HOW TO COMPLETE THIS TASK:
Throughout the records below, find each line holding "Hcons" and copy it.

*** DATASET RECORDS ***

Lemma scan_runs_shows w found runs :
  found.1 = "" → (scan_runs w found runs).1 ≠ "" → run_shows runs w (scan_runs w found runs).
Proof.
  revert found. induction runs as [|run runs IH]; intros found Hf; cbn [scan_runs]; [done|].
  assert (∀ p, run_shows runs w p → run_shows (run :: runs) w p) as Hcons.
  { intros p (r & Hin & ?). exists r. split; [by right|done]. }
  unfold run_matches, reference_matches.
  destruct (workflowRunMatches w (run_Path run) "" 0 "") eqn:Em.
  { intros _. exists run. split_and!; [left|done|by left]. }
  destruct (existsb _ (ReferencedWorkflows run)) eqn:Er.
  - destruct (String.eqb_spec (run_state run).1 ""); cbn [negb]; intros H; [by apply Hcons, IH|].
    exists run. split_and!; [left|done|right]. by apply existsb_elem_of in Er.
  - destruct (String.eqb_spec found.1 ""); cbn [negb]; intros H; [by apply Hcons, IH|done].
Qed.

Lemma observe_shows statuses checks runs r :
  (observe statuses checks runs r).1 ≠ "" → shows statuses checks runs r (observe statuses checks runs r).
Proof.
  unfold observe, shows. destruct (String.eqb_spec (Kind r) "status") as [E|_].
  { intros H. left. split; [done|]. by apply status_of_shows. }
  destruct (String.eqb_spec (Kind r) "check") as [E|_].
  { right; left. split; [done|].
    assert (∀ c, c ∈ List.filter (λ c, (c_Name c =? Identity r)%string) checks ↔ c ∈ checks ∧ c_Name c = Identity r) as Hf.
    { intros c. by rewrite !list_elem_of_In, filter_In, String.eqb_eq. }
    destruct (List.filter _ checks) as [|c0 cs] eqn:Ef.
    - destruct (IntegrationID r); [done|]. right. split_and!; [done| |by apply status_of_shows].
      intros c Hc E'. assert (c ∈ []) as ?%elem_of_nil by (by apply Hf). done.
    - left. apply first_check_shows in H as (c & Hin & Hi & ->).
      apply Hf in Hin as [? ?]. by exists c. }
  destruct (String.eqb_spec (Kind r) "workflow") as [E|_]; [|done].
  intros H. right; right. split; [done|]. by apply scan_runs_shows.
Qed.

(** ** The aggregate *)

Lemma is_one_of_spec s l : is_one_of s l = true ↔ s ∈ l.
Proof.
  unfold is_one_of. rewrite existsb_elem_of. setoid_rewrite String.eqb_eq. split; [by intros (x & ? & ->)|eauto].
Qed.

(** The three outcomes of one requirement. *)
Lemma verdict state conclusion :
  unfinished state = false →
  let infra := (state =? "error")%string || (conclusion =? "startup_failure")%string
               || (conclusion =? "timed_out")%string in
  let code := (state =? "failure")%string || (conclusion =? "failure")%string
              || (conclusion =? "cancelled")%string || (conclusion =? "action_required")%string in
  let open_ := negb (state =? "success")%string && negb (conclusion =? "success")%string
               && negb (conclusion =? "neutral")%string && negb (conclusion =? "skipped")%string in
  (infra || code = true ↔ red (state, conclusion)) ∧
  (infra || code || open_ = false ↔ green (state, conclusion)).
Proof.
  intros Hu. cbv zeta. unfold red, green. cbn [fst snd]. rewrite Hu. rewrite !not_elem_of_cons, !elem_of_cons, !elem_of_nil.
  split.
  - rewrite !orb_true_iff, !String.eqb_eq. tauto.
  - rewrite !orb_false_iff, !andb_false_iff, !negb_false_iff, !String.eqb_neq, !String.eqb_eq. tauto.
Qed.

Section Aggregate.
Variables (statuses : list StatusContext) (checks : list CheckRun) (runs : list WorkflowRun).
Notation observed := (observe statuses checks runs).

Definition failed (r : RequiredCI) : Prop := unfinished (observed r).1 = false ∧ red (observed r).

Lemma green_not_failed r : green (observed r) → ¬ failed r.
Proof.
  intros (_ & H1 & H2 & H3 & _) [_ [?|[?|?]]]; done.
Qed.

*** End of DATASET RECORDS ***

TASK RESPONSE:
  assert (∀ p, run_shows runs w p → run_shows (run :: runs) w p) as Hcons.
  - destruct (String.eqb_spec (run_state run).1 ""); cbn [negb]; intros H; [by apply Hcons, IH|].
  - destruct (String.eqb_spec found.1 ""); cbn [negb]; intros H; [by apply Hcons, IH|done].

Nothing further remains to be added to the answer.